→ **WHAT IS BEING ASKED**:
Every line of the records counts; transcribe each one exactly.

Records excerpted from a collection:
╭──
(** ** Metadata-capture revisions *)

Definition revisions_grow (d d' : Db) : Prop :=
  ∀ x r, capture_revisions d !! x = Some r → ∃ r', capture_revisions d' !! x = Some r' ∧ r <= r'.

Lemma revisions_same d d' : capture_revisions d' = capture_revisions d → revisions_grow d d'.
Proof. intros E x r Hx. exists r. by rewrite E. Qed.

Lemma revisions_trans d1 d2 d3 : revisions_grow d1 d2 → revisions_grow d2 d3 → revisions_grow d1 d3.
Proof. intros H1 H2 x r Hx. destruct (H1 x r Hx) as (r2 & E2 & ?), (H2 x r2 E2) as (r3 & E3 & ?). exists r3. split; [done|lia]. Qed.

Lemma record_revision_grows d library id rev : revisions_grow d (record_metadata_capture_revision d library id rev).
Proof.
  unfold record_metadata_capture_revision. destruct (match capture_revisions d !! (library, id) with Some _ => _ | None => _ end) eqn:Eg;
    [|by apply revisions_same].
  intros x r Hx. cbn. destruct (decide (x = (library, id))) as [->|Hn].
  - rewrite lookup_insert_eq. eexists. split; [done|]. rewrite Hx in Eg. zbool. lia.
  - rewrite lookup_insert_ne by done. eauto with lia.
Qed.

Lemma record_revision_reaches d library id rev :
  ∃ r, capture_revisions (record_metadata_capture_revision d library id rev) !! (library, id) = Some r ∧ rev <= r.
Proof.
  unfold record_metadata_capture_revision. destruct (capture_revisions d !! (library, id)) as [old|] eqn:E.
  - destruct (Z.ltb_spec old rev); cbn; [rewrite lookup_insert_eq|rewrite E]; eauto with lia.
  - cbn. rewrite lookup_insert_eq. eauto with lia.
Qed.

Lemma upsert_revisions d r t d' : upsert_asset_row d r t = Ok d' → capture_revisions d' = capture_revisions d.
Proof.
  unfold upsert_asset_row. destruct (exists_row _ _); [done|].
  destruct (assets d !! record_key r); [destruct (conflict_refused _ _); [done|]|]; by intros [= <-].
Qed.

Lemma update_status_revisions d k p c dc repair t :
  capture_revisions (update_status_to_downloaded d k p c dc repair t).1 = capture_revisions d.
Proof. unfold update_status_to_downloaded. by destruct (assets d !! k). Qed.

Lemma delete_assets_revisions p d : capture_revisions (delete_assets p d) = capture_revisions d.
Proof. unfold delete_assets. by destruct foreign_keys. Qed.

Lemma prune_versions_revisions library vs d :
  capture_revisions (prune_pending_asset_versions library vs d).1 = capture_revisions d.
Proof.
  revert d. induction vs as [|[id v] vs IH]; intros d; [done|]. cbn.
  match goal with |- context [prune_pending_asset_versions library vs ?d1] =>
    specialize (IH d1); destruct (prune_pending_asset_versions library vs d1) end.
  cbn in *. by rewrite IH, delete_assets_revisions.
Qed.

Lemma delete_at_source_revisions op sel at_ clear d d' n :
  delete_at_source op sel at_ clear d = Ok (d', n) → capture_revisions d' = capture_revisions d.
Proof. unfold delete_at_source. destruct (exists_row _ _); [done|]. intros [= <- <-]. by destruct clear. Qed.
╰──
→ **ANSWER TO THIS TASK**:
(** ** Metadata-capture revisions *)

Definition revisions_grow (d d' : Db) : Prop :=
  ∀ x r, capture_revisions d !! x = Some r → ∃ r', capture_revisions d' !! x = Some r' ∧ r <= r'.

Lemma revisions_same d d' : capture_revisions d' = capture_revisions d → revisions_grow d d'.
Proof. intros E x r Hx. exists r. by rewrite E. Qed.

Lemma revisions_trans d1 d2 d3 : revisions_grow d1 d2 → revisions_grow d2 d3 → revisions_grow d1 d3.
Proof. intros H1 H2 x r Hx. destruct (H1 x r Hx) as (r2 & E2 & ?), (H2 x r2 E2) as (r3 & E3 & ?). exists r3. split; [done|lia]. Qed.

Lemma record_revision_grows d library id rev : revisions_grow d (record_metadata_capture_revision d library id rev).
Proof.
  unfold record_metadata_capture_revision. destruct (match capture_revisions d !! (library, id) with Some _ => _ | None => _ end) eqn:Eg;
    [|by apply revisions_same].
  intros x r Hx. cbn. destruct (decide (x = (library, id))) as [->|Hn].
  - rewrite lookup_insert_eq. eexists. split; [done|]. rewrite Hx in Eg. zbool. lia.
  - rewrite lookup_insert_ne by done. eauto with lia.
Qed.

Lemma record_revision_reaches d library id rev :
  ∃ r, capture_revisions (record_metadata_capture_revision d library id rev) !! (library, id) = Some r ∧ rev <= r.
Proof.
  unfold record_metadata_capture_revision. destruct (capture_revisions d !! (library, id)) as [old|] eqn:E.
  - destruct (Z.ltb_spec old rev); cbn; [rewrite lookup_insert_eq|rewrite E]; eauto with lia.
  - cbn. rewrite lookup_insert_eq. eauto with lia.
Qed.

Lemma upsert_revisions d r t d' : upsert_asset_row d r t = Ok d' → capture_revisions d' = capture_revisions d.
Proof.
  unfold upsert_asset_row. destruct (exists_row _ _); [done|].
  destruct (assets d !! record_key r); [destruct (conflict_refused _ _); [done|]|]; by intros [= <-].
Qed.

Lemma update_status_revisions d k p c dc repair t :
  capture_revisions (update_status_to_downloaded d k p c dc repair t).1 = capture_revisions d.
Proof. unfold update_status_to_downloaded. by destruct (assets d !! k). Qed.

Lemma delete_assets_revisions p d : capture_revisions (delete_assets p d) = capture_revisions d.
Proof. unfold delete_assets. by destruct foreign_keys. Qed.

Lemma prune_versions_revisions library vs d :
  capture_revisions (prune_pending_asset_versions library vs d).1 = capture_revisions d.
Proof.
  revert d. induction vs as [|[id v] vs IH]; intros d; [done|]. cbn.
  match goal with |- context [prune_pending_asset_versions library vs ?d1] =>
    specialize (IH d1); destruct (prune_pending_asset_versions library vs d1) end.
  cbn in *. by rewrite IH, delete_assets_revisions.
Qed.

Lemma delete_at_source_revisions op sel at_ clear d d' n :
  delete_at_source op sel at_ clear d = Ok (d', n) → capture_revisions d' = capture_revisions d.
Proof. unfold delete_at_source. destruct (exists_row _ _); [done|]. intros [= <- <-]. by destruct clear. Qed.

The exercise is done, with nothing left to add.